Work required => Go through the lines below and copy each one that holds the string "EStorage".

Data in this exercise =>
(* ===== verification/Transactions.v ===== *)
(** The transactions of [internal/storage/postgres.go] as they interleave on one
    PostgreSQL server: every transaction of the repository as a script of
    statements (what [Postgres] runs from [BEGIN] to [COMMIT], shown to be the
    same code), and a server that executes the scripts of any number of callers
    statement by statement at the level [READ COMMITTED] the code asks for, with
    the advisory lock of the capacity and the locks on rows.

    A statement sees the rows committed so far and the rows its own transaction
    wrote; it is granted when no other transaction holds a lock it needs, and
    evaluated then. Locks are held to the end of the transaction; a commit
    publishes the rows written. A transaction may be rolled back at any moment: by
    its own error, by a broken connection, by a context that ends. *)
From S2P Require Import Prelude GoStrings GoErrors Storage Retry Engine Database Postgres.

Module Transactions.

(** * Scripts *)

(** The body of a transaction: statements with the wrapping of their errors and
    what follows, and calls of the caller's own code. *)
Inductive script (A : Type) : Type :=
| Return (r : res A)
| Ask {B : Type} (q : stmt B) (wrap : error -> error) (k : B -> script A)
| Callback {B : Type} (f : World -> res B * World) (k : B -> script A).
Arguments Return {A} r.
Arguments Ask {A B} q wrap k.
Arguments Callback {A B} f k.

Definition NotFound {A} : script A := Return (Err (EStorage storage.ErrNotFound)).

Definition insert_script {A} (user : User) (maxUsers : Z) (k : script A) : script A :=
  Ask CountUsers (EWrap "count users") (fun count =>
  if maxUsers <=? count then Return (Err (EStorage storage.ErrCapacity)) else
  Ask (InsertUser user) Postgres.insert_error (fun _ => k)).

Definition create_script (user : User) (maxUsers : Z) : script unit :=
  Ask LockCapacity (EWrap "lock user capacity") (fun _ =>
  insert_script user maxUsers (Return (Ok tt))).

Definition scan_script {A} (id : string) (k : User -> script A) : script A :=
  Ask (SelectUser id) (EWrap "load user") (fun u =>
  match u with None => NotFound | Some u => k u end).

Definition record_script (user : User) (key : string) : script (User * bool) :=
  Ask (InsertKey key (Id user)) (EWrap "insert idempotency key") (fun _ => Return (Ok (user, false))).

Definition lookup_script (user : User) (maxUsers : Z) (key : string) : script (User * bool) :=
  Ask (SelectKey key) (EWrap "lookup idempotency key") (fun existingID =>
  match existingID with
  | Some existingID => scan_script existingID (fun u => Return (Ok (u, true)))
  | None => insert_script user maxUsers (record_script user key)
  end).

Definition keyed_script (user : User) (maxUsers : Z) (key : string) : script (User * bool) :=
  Ask LockCapacity (EWrap "lock user capacity") (fun _ => lookup_script user maxUsers key).

Definition replace_script (user : User) : script unit :=
  Ask (UpdateUsers user) (EWrap "update user") (fun rows =>
  if rows =? 0 then NotFound else Return (Ok tt)).

Definition update_script (user : User) : script unit :=
  Ask (ExistsForUpdate (Id user)) (EWrap "lock user for update") (fun exists_ =>
  if negb exists_ then NotFound else replace_script user).

Definition store_script (working : User) : script User :=
  match Postgres.userTimes working with
  | Some err => Return (Err err)
  | None => Ask (UpdateUsers working) (EWrap "update user in read-modify-update") (fun _ =>
            Return (Ok working))
  end.

Definition mutate_script (id : string) (mutate : ReadModifyUpdateFn) : script User :=
  Ask (SelectUserForUpdate id) (EWrap "lock user for read-modify-update") (fun loaded =>
  match loaded with
  | None => NotFound
  | Some loaded => Callback (mutate loaded) store_script
  end).

(** ** The scripts are the code of [Postgres] *)

Section run.
Context `{HW : Waiting} `{HR : Rows} `{HD : !Engine Tables stmt} (ctx : Ctx).

(** A script within a transaction of one caller. *)
Fixpoint run {A} (p : script A) : M Tx (res A) :=
  match p with
  | Return r => retM r
  | Ask q wrap k => try (QueryTx ctx q) wrap (fun a => run (k a))
  | Callback f k => try (worldM f) (fun err => err) (fun b => run (k b))
  end.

Output of the task =>
Definition NotFound {A} : script A := Return (Err (EStorage storage.ErrNotFound)).
  if maxUsers <=? count then Return (Err (EStorage storage.ErrCapacity)) else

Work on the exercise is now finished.